### Task statement
When a line in the data below includes "guest", pick it out and copy it.

### Stored data entries
(** ** The disk *)

(** A stream whose operations succeed: a file of bytes. *)
Class DiskFile (W : Type) `{DramPort W} `{DiskPort W} := {
  disk_get : W -> Z -> Z;
  df_fits : forall w i, fits 8 (disk_get w i);
  df_read : forall off len w,
    fst (disk_read off len w) = Some (map (fun k => disk_get w (off + Z.of_nat k)) (seq 0 (Z.to_nat len)));
  df_read_get : forall off len w i, disk_get (snd (disk_read off len w)) i = disk_get w i;
  df_write : forall off bs w, fst (disk_write off bs w) = true;
  df_write_get : forall off bs w i, Forall (fits 8) bs ->
    disk_get (snd (disk_write off bs w)) i =
      if (off <=? i) && (i <? off + Z.of_nat (length bs)) then nth (Z.to_nat (i - off)) bs 0 else disk_get w i;
}.

(** The bulk copies, byte by byte. *)
Lemma read_bytes_eval d addr len : dram_wf d -> fits 64 addr -> 0 <= len < 2 ^ 64 ->
  in_dram (size_ d) addr len = true ->
  read_bytes addr (Z.to_nat len) d =
    Some (map (fun i => byte_at d (addr - DRAM_BASE + Z.of_nat i)) (seq 0 (Z.to_nat len))).
Proof.
  intros Hd Ha Hl Hin. unfold read_bytes. rewrite Z2Nat.id by lia. rewrite valid_in_dram, Hin by done.
  unfold in_dram in Hin. bool_hyps. rewrite uwrap_id; [done|]. unfold fits, DRAM_BASE in *. lia.
Qed.

Lemma write_bytes_eval d addr bytes : dram_wf d -> fits 64 addr -> Z.of_nat (length bytes) < 2 ^ 64 ->
  in_dram (size_ d) addr (Z.of_nat (length bytes)) = true ->
  exists d', write_bytes addr bytes d = Some d' /\
  forall x, byte_at d' x =
    if (addr - DRAM_BASE <=? x) && (x <? addr - DRAM_BASE + Z.of_nat (length bytes))
    then u8 (nth (Z.to_nat (x - (addr - DRAM_BASE))) bytes 0) else byte_at d x.
Proof.
  intros Hd Ha Hl Hin. unfold write_bytes. rewrite valid_in_dram, Hin by (done || lia).
  eexists. split; [done|]. intros x. unfold in_dram in Hin. bool_hyps.
  rewrite uwrap_id by (unfold fits, DRAM_BASE in *; lia).
  pose proof (byte_at_foldl bytes 0 (addr - DRAM_BASE) d x) as E.
  change (imap (fun i x0 => ((0 + i)%nat, x0)) bytes) with (imap pair bytes) in E.
  change (Z.of_nat 0) with 0 in E. rewrite Z.add_0_r, Z.sub_0_r in E. exact E.
Qed.

Section Disk.
Context {W : Type} `{DramPortLaws W} `{!DiskFile W}.
Variable id : Z.
Variable size : Z.
Abbreviation st := (VirtioBlk * W)%type.

(** The byte of DRAM at an address. *)
Definition mem_at (s : st) (x : Z) : Z := byte_at (w_dram (snd s)) (x - DRAM_BASE).

(** The sectors of a request are on the disk. *)
Definition on_disk (d : VirtioBlk) (sector len : Z) : Prop :=
  0 <= sector <= u64 (capacity d - 1) /\ sector * 512 < disk_size_ d /\ sector * 512 + len <= disk_size_ d /\
  disk_size_ d < 2 ^ 63.

Lemma range_test (d : VirtioBlk) sector len : on_disk d sector len -> 0 <= len ->
  u64 (sector * DISK_BLK_SIZE) = sector * 512 /\
  (disk_size_ d <=? sector * 512) || (disk_size_ d <? u64 (sector * 512 + len)) = false /\
  (u64 (capacity d - 1) <? sector) = false.
Proof.
  intros (Hc & Ho & Hl & Hd) Hp. unfold DISK_BLK_SIZE.
  rewrite !uwrap_id by (unfold fits; lia). split; [done|].
  destruct (Z.leb_spec (disk_size_ d) (sector * 512)), (Z.ltb_spec (disk_size_ d) (sector * 512 + len)); try lia.
Qed.

(** The bytes of a buffer. *)
Definition buffer_of (s : st) (addr len : Z) : list Z :=
  map (fun i => byte_at (w_dram (snd s)) (addr - DRAM_BASE + Z.of_nat i)) (seq 0 (Z.to_nat len)).

Lemma buffer_fits s addr len : dram_wf (w_dram (snd s)) -> Forall (fits 8) (buffer_of s addr len).
Proof. intros Hd. apply Forall_map, Forall_true. intros k. by apply byte_at_fits. Qed.

Lemma buffer_length s addr len : 0 <= len -> Z.of_nat (length (buffer_of s addr len)) = len.
Proof. intros Hl. unfold buffer_of. rewrite length_map, length_seq. lia. Qed.

Lemma nth_map_seq {A} (f : nat -> A) n k a : (k < n)%nat -> nth k (map f (seq 0 n)) a = f k.
Proof.
  intros Hk. rewrite (nth_indep _ a (f 0%nat)) by (rewrite length_map, length_seq; lia).
  rewrite map_nth, seq_nth by lia. done.
Qed.

Lemma write_handler_eval sector addr len s : blk_inv size s -> on_disk (fst s) sector len ->
  0 <= len < 2 ^ 64 -> fits 64 addr -> in_dram size addr len = true ->
  write_handler sector addr len s =
    (Ok true, (fst s, snd (disk_write (sector * 512) (buffer_of s addr len) (snd s)))).
Proof.
  intros [Hr Hd Hz] Ho Hl Ha Hin. destruct (range_test _ _ _ Ho ltac:(lia)) as (E1 & E2 & _).
  unfold write_handler. rewrite E1. unfold bind at 1, get, gets at 1. rewrite E2.
  unfold dram_read_bytes, bind, gets. rewrite <- Hz in Hin. rewrite read_bytes_eval by done.
  fold (buffer_of s addr len). unfold ret, world, state.
  pose proof (df_write (sector * 512) (buffer_of s addr len) (snd s)) as Ew.
  destruct (disk_write _ _ _) as [ok w]. cbn [fst snd] in *. by subst ok.
Qed.

Lemma read_handler_eval sector addr len s : blk_inv size s -> on_disk (fst s) sector len ->
  0 <= len < 2 ^ 64 -> fits 64 addr -> in_dram size addr len = true ->
  exists m, read_handler sector addr len s =
    (Ok true, (fst s, w_set_dram m (snd (disk_read (sector * 512) len (snd s))))) /\
  forall x, byte_at m (x - DRAM_BASE) =
    if (addr <=? x) && (x <? addr + len) then disk_get (snd s) (sector * 512 + (x - addr))
    else mem_at s x.
Proof.
  intros [Hr Hd Hz] Ho Hl Ha Hin. destruct (range_test _ _ _ Ho ltac:(lia)) as (E1 & E2 & _).
  unfold read_handler. rewrite E1. unfold bind at 1, get, gets at 1. rewrite E2.
  pose proof (df_read (sector * 512) len (snd s)) as Er.
  pose proof (disk_read_dram (sector * 512) len (snd s)) as Ed. unfold world, state, bind at 1.
  destruct (disk_read (sector * 512) len (snd s)) as [o w]. cbn [fst snd] in *. subst o.
  set (bs := map _ _).
  assert (Z.of_nat (length bs) = len) as El by (unfold bs; rewrite length_map, length_seq; lia).
  rewrite <- Ed in Hd, Hz. rewrite <- Hz in Hin.
  destruct (write_bytes_eval (w_dram w) addr bs Hd Ha ltac:(lia) ltac:(by rewrite El)) as (m & Em & Eb).
  exists m. split; [unfold dram_write_bytes, bind, gets; cbn [fst snd]; by rewrite Em|].
  intros x. rewrite Eb, El. unfold mem_at. rewrite <- Ed.
  replace (addr - DRAM_BASE <=? x - DRAM_BASE) with (addr <=? x)
    by (destruct (Z.leb_spec addr x), (Z.leb_spec (addr - DRAM_BASE) (x - DRAM_BASE)); lia || done).
  replace (x - DRAM_BASE <? addr - DRAM_BASE + len) with (x <? addr + len)
    by (destruct (Z.ltb_spec x (addr + len)), (Z.ltb_spec (x - DRAM_BASE) (addr - DRAM_BASE + len)); lia || done).
  destruct (Z.leb_spec addr x), (Z.ltb_spec x (addr + len)); try done. cbn [andb].
  unfold bs. rewrite nth_map_seq by lia. rewrite uwrap_id by apply df_fits. f_equal. lia.
Qed.

(** C30. What the guest writes to the disk it reads back: an OUT request followed, after
    anything that changes neither the device nor the disk (the guest may overwrite
    its buffer), by an IN request for the same sectors and length, both succeed, and the
    second buffer then holds the bytes the first held when the OUT request was made;
    no other byte of DRAM changes in either request. *)
Theorem virtio_disk_roundtrip sector out inn s w' :
  blk_inv size s -> on_disk (fst s) sector (vd_len out) -> vd_len inn = vd_len out ->
  0 <= vd_len out < 2 ^ 64 -> fits 64 (vd_addr out) -> fits 64 (vd_addr inn) ->
  in_dram size (vd_addr out) (vd_len out) = true -> in_dram size (vd_addr inn) (vd_len out) = true ->
  has_flag VIRTIO_DESC_F_WRITE out = false -> has_flag VIRTIO_DESC_F_WRITE inn = true ->
  nz (Z.land (device_features_ (fst s)) VIRTIO_BLK_F_RO) = false ->
  let '(r1, s1) := blk_request id VIRTIO_BLK_T_OUT sector out s in
  (forall i, disk_get w' i = disk_get (snd s1) i) -> blk_inv size (fst s1, w') ->
  let '(r2, s2) := blk_request id VIRTIO_BLK_T_IN sector inn (fst s1, w') in
  r1 = Ok (Some VIRTIO_BLK_S_OK) /\ r2 = Ok (Some VIRTIO_BLK_S_OK) /\
  (forall x, mem_at s1 x = mem_at s x) /\
  forall x, mem_at s2 x =
    if (vd_addr inn <=? x) && (x <? vd_addr inn + vd_len out)
    then mem_at s (vd_addr out + (x - vd_addr inn)) else mem_at (fst s1, w') x.
Proof.
  intros Hs Ho El Hl Ha Hb Ia Ib Fo Fi Hro. destruct (range_test _ _ _ Ho ltac:(lia)) as (_ & _ & E3).
  assert (blk_request id VIRTIO_BLK_T_OUT sector out s =
    (Ok (Some VIRTIO_BLK_S_OK), (fst s, snd (disk_write (sector * 512)
       (buffer_of s (vd_addr out) (vd_len out)) (snd s))))) as ->.
  { unfold blk_request. unfold bind at 1, get at 1, gets at 1. rewrite E3.
    change (VIRTIO_BLK_T_OUT =? VIRTIO_BLK_T_IN) with false.
    change (VIRTIO_BLK_T_OUT =? VIRTIO_BLK_T_OUT) with true. cbv iota. rewrite Fo. cbn [negb].
    unfold bind at 1, get at 1, gets at 1. rewrite Hro. cbn [orb]. unfold bind at 1.
    by rewrite write_handler_eval. }
  set (w1 := snd (disk_write _ _ _)). intros Hw Hs1. cbn [fst snd] in *.
  destruct (read_handler_eval sector (vd_addr inn) (vd_len inn) (fst s, w') Hs1) as (m & Em & Eb);
    [by rewrite El|by rewrite El|done|by rewrite El|].
  assert (blk_request id VIRTIO_BLK_T_IN sector inn (fst s, w') =
    (Ok (Some VIRTIO_BLK_S_OK), (fst s, w_set_dram m (snd (disk_read (sector * 512) (vd_len inn) w'))))) as ->.
  { unfold blk_request. unfold bind at 1, get at 1, gets at 1. cbn [fst snd] in *. rewrite E3.
    change (VIRTIO_BLK_T_IN =? VIRTIO_BLK_T_IN) with true. cbv iota. rewrite Fi. unfold bind at 1.
    by rewrite Em. }
  split; [done|]. split; [done|]. split.
  { intros x. unfold mem_at. cbn [snd]. unfold w1. by rewrite disk_write_dram. }
  intros x. unfold mem_at at 1. cbn [snd]. rewrite w_dram_set, Eb, El. cbn [snd].
  destruct (Z.leb_spec (vd_addr inn) x), (Z.ltb_spec x (vd_addr inn + vd_len out)); try done. cbn [andb].
  rewrite Hw. unfold w1. rewrite df_write_get by (apply buffer_fits, Hs). rewrite buffer_length by lia.
  destruct (Z.leb_spec (sector * 512) (sector * 512 + (x - vd_addr inn))),
    (Z.ltb_spec (sector * 512 + (x - vd_addr inn)) (sector * 512 + vd_len out)); try lia. cbn [andb].
  unfold buffer_of. rewrite nth_map_seq by lia. unfold mem_at. f_equal. lia.
Qed.
End Disk.

(** ** Requests that bring the emulator down *)

Section BadRequests.
Context {W : Type} `{DramPortLaws W}.
Variable id : Z.
Variable size : Z.
Abbreviation st := (VirtioBlk * W)%type.

(** The copy a request makes between the guest's buffer and the disk, or from the serial number:
    the type of the request and the length of the copy. *)
Inductive data_copy (s : st) (sector : Z) (d1 : VirtqDesc) : Z -> Z -> Prop :=
  | copy_in bytes :
      has_flag VIRTIO_DESC_F_WRITE d1 = true -> on_disk (fst s) sector (vd_len d1) ->
      fst (disk_read (sector * 512) (vd_len d1) (snd s)) = Some bytes -> Z.of_nat (length bytes) = vd_len d1 ->
      data_copy s sector d1 VIRTIO_BLK_T_IN (vd_len d1)
  | copy_out :
      has_flag VIRTIO_DESC_F_WRITE d1 = false -> on_disk (fst s) sector (vd_len d1) ->
      nz (Z.land (device_features_ (fst s)) VIRTIO_BLK_F_RO) = false ->
      data_copy s sector d1 VIRTIO_BLK_T_OUT (vd_len d1)
  | copy_serial :
      has_flag VIRTIO_DESC_F_WRITE d1 = true ->
      data_copy s sector d1 VIRTIO_BLK_T_GET_ID (Z.min (vd_len d1) 10).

### Written response
(** C30. What the guest writes to the disk it reads back: an OUT request followed, after
    anything that changes neither the device nor the disk (the guest may overwrite
(** The copy a request makes between the guest's buffer and the disk, or from the serial number:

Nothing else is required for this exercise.